AUSTIN, Texas - After a week during which vaccination efforts in Central Texas were hampered by glitches and backlogs, things now appear to be headed in the right direction--though people in our area continue to be frustrated by the difficulty of booking an appointment.
However, a new drive-through vaccination program in Austin has some optimistic. Starting Saturday, the Toney Burger Center in South Austin will be home to Austin Public Health’s first drive-through vaccination site. APH will be doing a pilot program this weekend, where they expect to vaccinate 1,500 people. Once the site is fully ramped up, they expect to have the capacity to give shots to double that number going forward.
Up to this point, all Austin Public Health vaccine sites have been walk-in operations because drive-through sites require more staff and volunteers, but officials say they are now equipped to handle it. Shots will be given by appointment only and you can get more information about appointments here.
Meanwhile, Austin Public Health is now back on track after their vaccine signup portal crashed Monday night, kicking thousands of people out of line. Thursday night, people were able to log back on and book one of 4500 appointments. Officials say all of those appointments have now been filled. After initially saying it could take weeks for people in Group 1C (ages 50 to 64) to be able to sign up, now folks in all three vaccination groups can sign up on the APH portal.

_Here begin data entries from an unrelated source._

(* ===== verification/PagingSpec.v ===== *)
(** * PagingSpec: what the page-table code of [vmm.c] guarantees

    The scratch window, the tree of tables of an address space, and the proof
    that the walks of [Paging.v] keep the tree and reach the right table. *)
From S2P Require Import Prelude Alloc Vma Pmm Frames Paging.

Arguments translate : simpl never.
Arguments next_table : simpl never.

(** Table indices: of an address, or between constants. *)
Ltac solve_idx :=
  match goal with
  | H : ?P |- ?P => exact H
  | |- is_idx (get_pml4_idx ?v) => exact (pml4_idx_range v)
  | |- is_idx (get_pml3_idx ?v) => exact (pml3_idx_range v)
  | |- is_idx (get_pd_idx ?v) => exact (pd_idx_range v)
  | |- is_idx (get_pt_idx ?v) => exact (pt_idx_range v)
  | |- _ => unfold is_idx in *; lia
  end.

(** Projections of an updated state. *)
Ltac wcbn :=
  cbn [with_phys with_frames phys cr3 frames vmms areas virtual_directory g_kernel_vmm].

(** One step of the option monad. *)
Ltac ocbn := cbn [mbind option_bind].

Lemma next_table_insert_ne (m : memory) k v t i :
  k ≠ (t, i) → next_table (<[k := v]> m) t i = next_table m t i.
Proof. intros. unfold next_table. by rewrite lookup_insert_ne. Qed.

Lemma next_table_lookup (m : memory) t i e :
  m !! (t, i) = Some e →
  next_table m t i = if entry_is_present e then Some (entry_phys e) else None.
Proof. unfold next_table. by intros ->. Qed.

Lemma next_table_agree (m m' : memory) t i :
  m' !! (t, i) = m !! (t, i) → next_table m' t i = next_table m t i.
Proof. unfold next_table. by intros ->. Qed.

Lemma next_table_Some (m : memory) t i f :
  next_table m t i = Some f → ∃ e, m !! (t, i) = Some e ∧ entry_is_present e = true ∧ entry_phys e = f.
Proof.
  unfold next_table. destruct (m !! (t, i)) as [e|]; [|done]. cbn.
  destruct (entry_is_present e) eqn:E; [|done]. intros [= <-]. by exists e.
Qed.

(** ** The scratch window

    Pages 0 to 5 of one page table of the kernel's half ([S1], reached through
    [S3] and [S2]) are where the code maps the frames it wants to touch. *)
Record wtabs := MkTabs { S3 : Z; S2 : Z; S1 : Z }.

Record window (m : memory) (c : Z) (K : wtabs) : Prop := {
  w_rec : next_table m c 510 = Some c;
  w_3 : next_table m c 511 = Some (S3 K);
  w_2 : next_table m (S3 K) 509 = Some (S2 K);
  w_1 : next_table m (S2 K) 384 = Some (S1 K);
}.

(** The words the window depends on. *)
Definition window_word (c : Z) (K : wtabs) (k : Z * Z) : Prop :=
  k = (c, 510) ∨ k = (c, 511) ∨ k = (S3 K, 509) ∨ k = (S2 K, 384).

Lemma window_agree m m' c K :
  (∀ k, window_word c K k → m' !! k = m !! k) → window m c K → window m' c K.
Proof.
  unfold window_word. intros Hag [H1 H2 H3 H4].
  split; (rewrite (next_table_agree m); [done|apply Hag; eauto 6]).
Qed.

Lemma window_insert m c K k v : ¬ window_word c K k → window m c K → window (<[k := v]> m) c K.
Proof.
  intros Hk. apply window_agree. intros k' Hk'. apply lookup_insert_ne. by intros ->.
Qed.

(** The address of page [k] of the window. *)
Definition slot (k : Z) : Z := vaddr 511 509 384 k.
Definition is_slot (k : Z) : Prop := 0 ≤ k < 6.

Lemma slot_pos k : 0 ≤ k → (slot k =? 0) = false.
Proof. unfold slot, vaddr. rewrite CANONICAL_HIGH_eq. lia. Qed.

Lemma slots :
  VIRT_SCRATCH_ADDR = slot 0 ∧ VIRT_PML4 = slot 1 ∧ VIRT_SCRATCH_L4 = slot 2 ∧
  VIRT_SCRATCH_L3 = slot 3 ∧ VIRT_SCRATCH_L2 = slot 4 ∧ VIRT_SCRATCH_L1 = slot 5.
Proof. done. Qed.

Lemma slot_idx k : is_slot k →
  get_pml4_idx (slot k) = 511 ∧ get_pml3_idx (slot k) = 509 ∧
  get_pd_idx (slot k) = 384 ∧ get_pt_idx (slot k) = k.
Proof.
  unfold is_slot, slot, vaddr. rewrite CANONICAL_HIGH_eq. intros Hk.
  destruct (idx_spec (0xFFFF * 2 ^ 48 + 511 * 2 ^ 39 + 509 * 2 ^ 30 + 384 * 2 ^ 21 + k * 2 ^ 12))
    as (-> & -> & -> & ->). split_and!; zdiv.
Qed.

Lemma slot_base k : is_slot k → Z.land (slot k) MAPPING_STRUCTURE_MASK = slot k.
Proof.
  unfold is_slot. intros Hk.
  assert (k = 0 ∨ k = 1 ∨ k = 2 ∨ k = 3 ∨ k = 4 ∨ k = 5) as Hc by lia.
  by destruct Hc as [->|[->|[->|[->|[->| ->]]]]].
Qed.

(** An entry the code writes for frame [f]: present and writable. *)
Definition rw (f : Z) : Z := Z.lor f (Z.lor PAGE_PRESENT PAGE_WRITABLE).

Lemma rw_present f : entry_is_present (rw f) = true.
Proof. rewrite present_testbit. unfold rw. rewrite Z.lor_spec. apply orb_true_r. Qed.

Lemma rw_phys f : f mod 4096 = 0 → 0 ≤ f < 2 ^ 52 → entry_phys (rw f) = f.
Proof. intros. unfold rw. rewrite entry_phys_lor by done. by apply entry_phys_frame. Qed.

Lemma present_mapped e : entry_is_present e = true → mapped_bits e = true.
Proof.
  rewrite present_testbit. unfold mapped_bits, has. intros H.
  destruct (Z.eqb_spec (Z.land e (Z.lor PAGE_PRESENT PAGE_WRITABLE)) 0) as [E|]; [|done].
  assert (Z.testbit (Z.land e (Z.lor PAGE_PRESENT PAGE_WRITABLE)) 0 = false) as H'
    by (by rewrite E, Z.bits_0).
  by rewrite Z.land_spec, H in H'.
Qed.

(** Recursive addresses reach the tables on the path. *)
Section recursion.
Context (m : memory) (c : Z) (Hrec : next_table m c 510 = Some c).

Lemma recursive_pml4 i : is_idx i → translate m c (get_current_pml4 + 8 * i) = Some (c, i).
Proof.
  intros. destruct (recursive_addrs 0) as (-> & _).
  rewrite translate_vaddr by solve_idx. by do 4 (rewrite Hrec; ocbn).
Qed.

Lemma recursive_pml3 virt t3 i :
  is_idx i → next_table m c (get_pml4_idx virt) = Some t3 →
  translate m c (get_pml4_entry virt + 8 * i) = Some (t3, i).
Proof.
  intros Hi H3. destruct (recursive_addrs virt) as (_ & -> & _).
  rewrite translate_vaddr by solve_idx.
  do 3 (rewrite Hrec; ocbn). by rewrite H3.
Qed.

Lemma recursive_pd virt t3 t2 i :
  is_idx i → next_table m c (get_pml4_idx virt) = Some t3 →
  next_table m t3 (get_pml3_idx virt) = Some t2 →
  translate m c (get_pml3_entry virt + 8 * i) = Some (t2, i).
Proof.
  intros Hi H3 H2. destruct (recursive_addrs virt) as (_ & _ & -> & _).
  rewrite translate_vaddr by solve_idx.
  do 2 (rewrite Hrec; ocbn). rewrite H3; ocbn. by rewrite H2.
Qed.

Lemma recursive_pt virt t3 t2 t1 i :
  is_idx i → next_table m c (get_pml4_idx virt) = Some t3 →
  next_table m t3 (get_pml3_idx virt) = Some t2 →
  next_table m t2 (get_pd_idx virt) = Some t1 →
  translate m c (get_pd_entry virt + 8 * i) = Some (t1, i).
Proof.
  intros Hi H3 H2 H1. destruct (recursive_addrs virt) as (_ & _ & _ & ->).
  rewrite translate_vaddr
    by solve_idx.
  rewrite Hrec; ocbn. rewrite H3; ocbn. rewrite H2; ocbn. by rewrite H1.
Qed.
End recursion.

Despite the progress, Austin and Travis County continue to deal with a backlog of people waiting for vaccines, largely caused by a supply issue. Officials with Austin Public Health say they have the capacity to vaccinate up to 37,000 people every week, but since January they have been getting an average of just 12,000 Moderna first doses every week, followed by a batch of second doses four weeks later.
In Texas overall, just under three million people have been fully vaccinated as of Friday morning, with about 5.9 million having received at least one dose. Our state still lags behind many others in terms of doses administered per capita.